Task details — Print all of the records below again without a single difference.
** Opening Data excerpts block **
(* ===== verification/PosixTools.v ===== *)
(** * The programs of psem/, pmsg/ and pshm/ that work on one object

    Each program opens an object by its name and carries out one operation on it.
    getopt() is replaced by the options that it returns, [opts], and the arguments
    after them, [args]; an option that getopt() does not know is '?'. *)

From S2P Require Import Prelude Sys LibErrors GetNum FileIO PosixIpc.

Section Tools.
Context {T : ErrText}.

Definition printLines (s : stream) (lines : list (list ascii)) : prog unit :=
  fold_right (fun l p => print s (l ++ [NL]) ;;; p) (Ret tt) lines.

(** usageError() of the programs. *)
Definition usageLines {A} (lines : list (list ascii)) : prog A :=
  printLines Stderr lines ;;; Halt (Exit EXIT_FAILURE).

Definition arg (args : list (list ascii)) (i : nat) : list ascii := nth i args [].

(** An optional number, converted to an unsigned int. *)
Definition intArg (args : list (list ascii)) (i : nat) (flags : Z) (name : list ascii) (dflt : Z) : prog Z :=
  match args !! i with
  | None => Ret dflt
  | Some a => v <- getInt (Some a) flags (Some name) ;; Ret (wrapu 32 v)
  end.

(** The permissions in argument [i], rw------- by default. *)
Definition permsArg (args : list (list ascii)) (i : nat) : prog Z := intArg args i GN_BASE_8 ($"octal-perms") USER_RW.

(** The loop over the options of psem_create and pshm_create. *)
Fixpoint openFlags (usageError : prog Z) (opts : list (ascii * list ascii)) (flags : Z) : prog Z :=
  match opts with
  | [] => Ret flags
  | (opt, _) :: opts =>
      if Ascii.eqb opt "c" then openFlags usageError opts (Z.lor flags O_CREAT)
      else if Ascii.eqb opt "x" then openFlags usageError opts (Z.lor flags O_EXCL)
      else usageError
  end.

(** The loop over the options of pmsg_send and pmsg_receive. *)
Fixpoint nonblockFlags (usageError : prog Z) (opts : list (ascii * list ascii)) (flags : Z) : prog Z :=
  match opts with
  | [] => Ret flags
  | (opt, _) :: opts => if Ascii.eqb opt "n" then nonblockFlags usageError opts (Z.lor flags O_NONBLOCK) else usageError
  end.

(** ** psem/ *)

Definition psemCreateUsage {A} (progName : list ascii) : prog A :=
  usageLines [$"Usage: " ++ progName ++ $" [-cx] name [octal-perms [value]]";
              $"    -c   Create semaphore (O_CREAT)"; $"    -x   Create exclusively (O_EXCL)"].

Definition psem_create_main (argv0 : list ascii) (opts : list (ascii * list ascii)) (args : list (list ascii)) : prog unit :=
  flags <- openFlags (psemCreateUsage argv0) opts 0 ;;
  match args with
  | [] => psemCreateUsage argv0
  | name :: _ =>
      perms <- permsArg args 1 ;;
      value <- intArg args 2 0 ($"value") 0 ;;
      sem <- sys (Sem_open name flags (Some (perms, value))) ;;
      match sem with
      | Err e => errExit e ($"sem_open")
      | Ok _ => Halt (Exit EXIT_SUCCESS)
      end
  end.

Definition psem_create_simple_main (argv : list (list ascii)) : prog unit :=
  if (length argv <? 2)%nat || is_help argv then usageErr (argv_nth argv 0 ++ $" /sem-name [init-value]" ++ [NL])
  else
    let value := match argv !! 2%nat with Some a => atoi a | None => 0 end in
    sem <- sys (Sem_open (argv_nth argv 1) (Z.lor O_CREAT O_EXCL) (Some (USER_RW, wrapu 32 value))) ;;
    match sem with
    | Err e => errExit e ($"sem_open")
    | Ok _ => Halt (Exit EXIT_SUCCESS)
    end.

Definition psem_getvalue_main (argv : list (list ascii)) : prog unit :=
  if negb (length argv =? 2)%nat then usageErr (argv_nth argv 0 ++ $" sem-name" ++ [NL])
  else
    sem <- sys (Sem_open (argv_nth argv 1) 0 None) ;;
    match sem with
    | Err e => errExit e ($"sem_open")
    | Ok sem =>
        value <- sys (Sem_getvalue sem) ;;
        match value with
        | Err e => errExit e ($"sem_getvalue")
        | Ok value => print Stdout (dec value ++ [NL]) ;;; Halt (Exit EXIT_SUCCESS)
        end
    end.

Definition psem_post_main (argv : list (list ascii)) : prog unit :=
  if negb (length argv =? 2)%nat then usageErr (argv_nth argv 0 ++ $" sem-name" ++ [NL])
  else
    sem <- sys (Sem_open (argv_nth argv 1) 0 None) ;;
    match sem with
    | Err e => errExit e ($"sem_open")
    | Ok sem =>
        r <- sys (Sem_call SemPost sem) ;;
        match r with
        | Err e => errExit e ($"sem_post")
        | Ok _ => Halt (Exit EXIT_SUCCESS)
        end
    end.

Definition psem_wait_main (argv : list (list ascii)) : prog unit :=
  if (length argv <? 2)%nat || is_help argv then usageErr (argv_nth argv 0 ++ $" sem-name" ++ [NL])
  else
    sem <- sys (Sem_open (argv_nth argv 1) 0 None) ;;
    match sem with
    | Err e => errExit e ($"sem_open")
    | Ok sem =>
        r <- sys (Sem_call SemWait sem) ;;
        match r with
        | Err e => errExit e ($"sem_wait")
        | Ok _ =>
            pid <- sys Getpid ;;
            print Stdout (dec pid ++ $" sem_wait() succeeded" ++ [NL]) ;;; Halt (Exit EXIT_SUCCESS)
        end
    end.

Definition psem_trywait_main (argv : list (list ascii)) : prog unit :=
  if (length argv <? 2)%nat || is_help argv then usageErr (argv_nth argv 0 ++ $" sem-name" ++ [NL])
  else
    sem <- sys (Sem_open (argv_nth argv 1) 0 None) ;;
    match sem with
    | Err e => errExit e ($"sem_open")
    | Ok sem =>
        r <- sys (Sem_call SemTrywait sem) ;;
        match r with
        | Err e => errExit e ($"sem_trywait")
        | Ok _ => Halt (Exit EXIT_SUCCESS)
        end
    end.

Definition psem_timedwait_main (argv : list (list ascii)) : prog unit :=
  if negb (length argv =? 3)%nat || is_help argv then usageErr (argv_nth argv 0 ++ $" sem-name num-secs" ++ [NL])
  else
    sem <- sys (Sem_open (argv_nth argv 1) 0 None) ;;
    match sem with
    | Err e => errExit e ($"sem_open")
    | Ok sem =>
        ts <- sys Clock_realtime ;;
        match ts with
        | Err e => errExit e ($"clock_gettime-CLOCK_REALTIME")
        | Ok (sec, nsec) =>
            r <- sys (Sem_timedwait sem (sec + atoi (argv_nth argv 2)) nsec) ;;
            match r with
            | Err e => errExit e ($"sem_timedwait")
            | Ok _ =>
                pid <- sys Getpid ;;
                print Stdout (dec pid ++ $" sem_wait() succeeded" ++ [NL]) ;;; Halt (Exit EXIT_SUCCESS)
            end
        end
    end.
** Closing Data excerpts block **
Exercise output —
(* ===== verification/PosixTools.v ===== *)
(** * The programs of psem/, pmsg/ and pshm/ that work on one object

    Each program opens an object by its name and carries out one operation on it.
    getopt() is replaced by the options that it returns, [opts], and the arguments
    after them, [args]; an option that getopt() does not know is '?'. *)

From S2P Require Import Prelude Sys LibErrors GetNum FileIO PosixIpc.

Section Tools.
Context {T : ErrText}.

Definition printLines (s : stream) (lines : list (list ascii)) : prog unit :=
  fold_right (fun l p => print s (l ++ [NL]) ;;; p) (Ret tt) lines.

(** usageError() of the programs. *)
Definition usageLines {A} (lines : list (list ascii)) : prog A :=
  printLines Stderr lines ;;; Halt (Exit EXIT_FAILURE).

Definition arg (args : list (list ascii)) (i : nat) : list ascii := nth i args [].

(** An optional number, converted to an unsigned int. *)
Definition intArg (args : list (list ascii)) (i : nat) (flags : Z) (name : list ascii) (dflt : Z) : prog Z :=
  match args !! i with
  | None => Ret dflt
  | Some a => v <- getInt (Some a) flags (Some name) ;; Ret (wrapu 32 v)
  end.

(** The permissions in argument [i], rw------- by default. *)
Definition permsArg (args : list (list ascii)) (i : nat) : prog Z := intArg args i GN_BASE_8 ($"octal-perms") USER_RW.

(** The loop over the options of psem_create and pshm_create. *)
Fixpoint openFlags (usageError : prog Z) (opts : list (ascii * list ascii)) (flags : Z) : prog Z :=
  match opts with
  | [] => Ret flags
  | (opt, _) :: opts =>
      if Ascii.eqb opt "c" then openFlags usageError opts (Z.lor flags O_CREAT)
      else if Ascii.eqb opt "x" then openFlags usageError opts (Z.lor flags O_EXCL)
      else usageError
  end.

(** The loop over the options of pmsg_send and pmsg_receive. *)
Fixpoint nonblockFlags (usageError : prog Z) (opts : list (ascii * list ascii)) (flags : Z) : prog Z :=
  match opts with
  | [] => Ret flags
  | (opt, _) :: opts => if Ascii.eqb opt "n" then nonblockFlags usageError opts (Z.lor flags O_NONBLOCK) else usageError
  end.

(** ** psem/ *)

Definition psemCreateUsage {A} (progName : list ascii) : prog A :=
  usageLines [$"Usage: " ++ progName ++ $" [-cx] name [octal-perms [value]]";
              $"    -c   Create semaphore (O_CREAT)"; $"    -x   Create exclusively (O_EXCL)"].

Definition psem_create_main (argv0 : list ascii) (opts : list (ascii * list ascii)) (args : list (list ascii)) : prog unit :=
  flags <- openFlags (psemCreateUsage argv0) opts 0 ;;
  match args with
  | [] => psemCreateUsage argv0
  | name :: _ =>
      perms <- permsArg args 1 ;;
      value <- intArg args 2 0 ($"value") 0 ;;
      sem <- sys (Sem_open name flags (Some (perms, value))) ;;
      match sem with
      | Err e => errExit e ($"sem_open")
      | Ok _ => Halt (Exit EXIT_SUCCESS)
      end
  end.

Definition psem_create_simple_main (argv : list (list ascii)) : prog unit :=
  if (length argv <? 2)%nat || is_help argv then usageErr (argv_nth argv 0 ++ $" /sem-name [init-value]" ++ [NL])
  else
    let value := match argv !! 2%nat with Some a => atoi a | None => 0 end in
    sem <- sys (Sem_open (argv_nth argv 1) (Z.lor O_CREAT O_EXCL) (Some (USER_RW, wrapu 32 value))) ;;
    match sem with
    | Err e => errExit e ($"sem_open")
    | Ok _ => Halt (Exit EXIT_SUCCESS)
    end.

Definition psem_getvalue_main (argv : list (list ascii)) : prog unit :=
  if negb (length argv =? 2)%nat then usageErr (argv_nth argv 0 ++ $" sem-name" ++ [NL])
  else
    sem <- sys (Sem_open (argv_nth argv 1) 0 None) ;;
    match sem with
    | Err e => errExit e ($"sem_open")
    | Ok sem =>
        value <- sys (Sem_getvalue sem) ;;
        match value with
        | Err e => errExit e ($"sem_getvalue")
        | Ok value => print Stdout (dec value ++ [NL]) ;;; Halt (Exit EXIT_SUCCESS)
        end
    end.

Definition psem_post_main (argv : list (list ascii)) : prog unit :=
  if negb (length argv =? 2)%nat then usageErr (argv_nth argv 0 ++ $" sem-name" ++ [NL])
  else
    sem <- sys (Sem_open (argv_nth argv 1) 0 None) ;;
    match sem with
    | Err e => errExit e ($"sem_open")
    | Ok sem =>
        r <- sys (Sem_call SemPost sem) ;;
        match r with
        | Err e => errExit e ($"sem_post")
        | Ok _ => Halt (Exit EXIT_SUCCESS)
        end
    end.

Definition psem_wait_main (argv : list (list ascii)) : prog unit :=
  if (length argv <? 2)%nat || is_help argv then usageErr (argv_nth argv 0 ++ $" sem-name" ++ [NL])
  else
    sem <- sys (Sem_open (argv_nth argv 1) 0 None) ;;
    match sem with
    | Err e => errExit e ($"sem_open")
    | Ok sem =>
        r <- sys (Sem_call SemWait sem) ;;
        match r with
        | Err e => errExit e ($"sem_wait")
        | Ok _ =>
            pid <- sys Getpid ;;
            print Stdout (dec pid ++ $" sem_wait() succeeded" ++ [NL]) ;;; Halt (Exit EXIT_SUCCESS)
        end
    end.

Definition psem_trywait_main (argv : list (list ascii)) : prog unit :=
  if (length argv <? 2)%nat || is_help argv then usageErr (argv_nth argv 0 ++ $" sem-name" ++ [NL])
  else
    sem <- sys (Sem_open (argv_nth argv 1) 0 None) ;;
    match sem with
    | Err e => errExit e ($"sem_open")
    | Ok sem =>
        r <- sys (Sem_call SemTrywait sem) ;;
        match r with
        | Err e => errExit e ($"sem_trywait")
        | Ok _ => Halt (Exit EXIT_SUCCESS)
        end
    end.

Definition psem_timedwait_main (argv : list (list ascii)) : prog unit :=
  if negb (length argv =? 3)%nat || is_help argv then usageErr (argv_nth argv 0 ++ $" sem-name num-secs" ++ [NL])
  else
    sem <- sys (Sem_open (argv_nth argv 1) 0 None) ;;
    match sem with
    | Err e => errExit e ($"sem_open")
    | Ok sem =>
        ts <- sys Clock_realtime ;;
        match ts with
        | Err e => errExit e ($"clock_gettime-CLOCK_REALTIME")
        | Ok (sec, nsec) =>
            r <- sys (Sem_timedwait sem (sec + atoi (argv_nth argv 2)) nsec) ;;
            match r with
            | Err e => errExit e ($"sem_timedwait")
            | Ok _ =>
                pid <- sys Getpid ;;
                print Stdout (dec pid ++ $" sem_wait() succeeded" ++ [NL]) ;;; Halt (Exit EXIT_SUCCESS)
            end
        end
    end.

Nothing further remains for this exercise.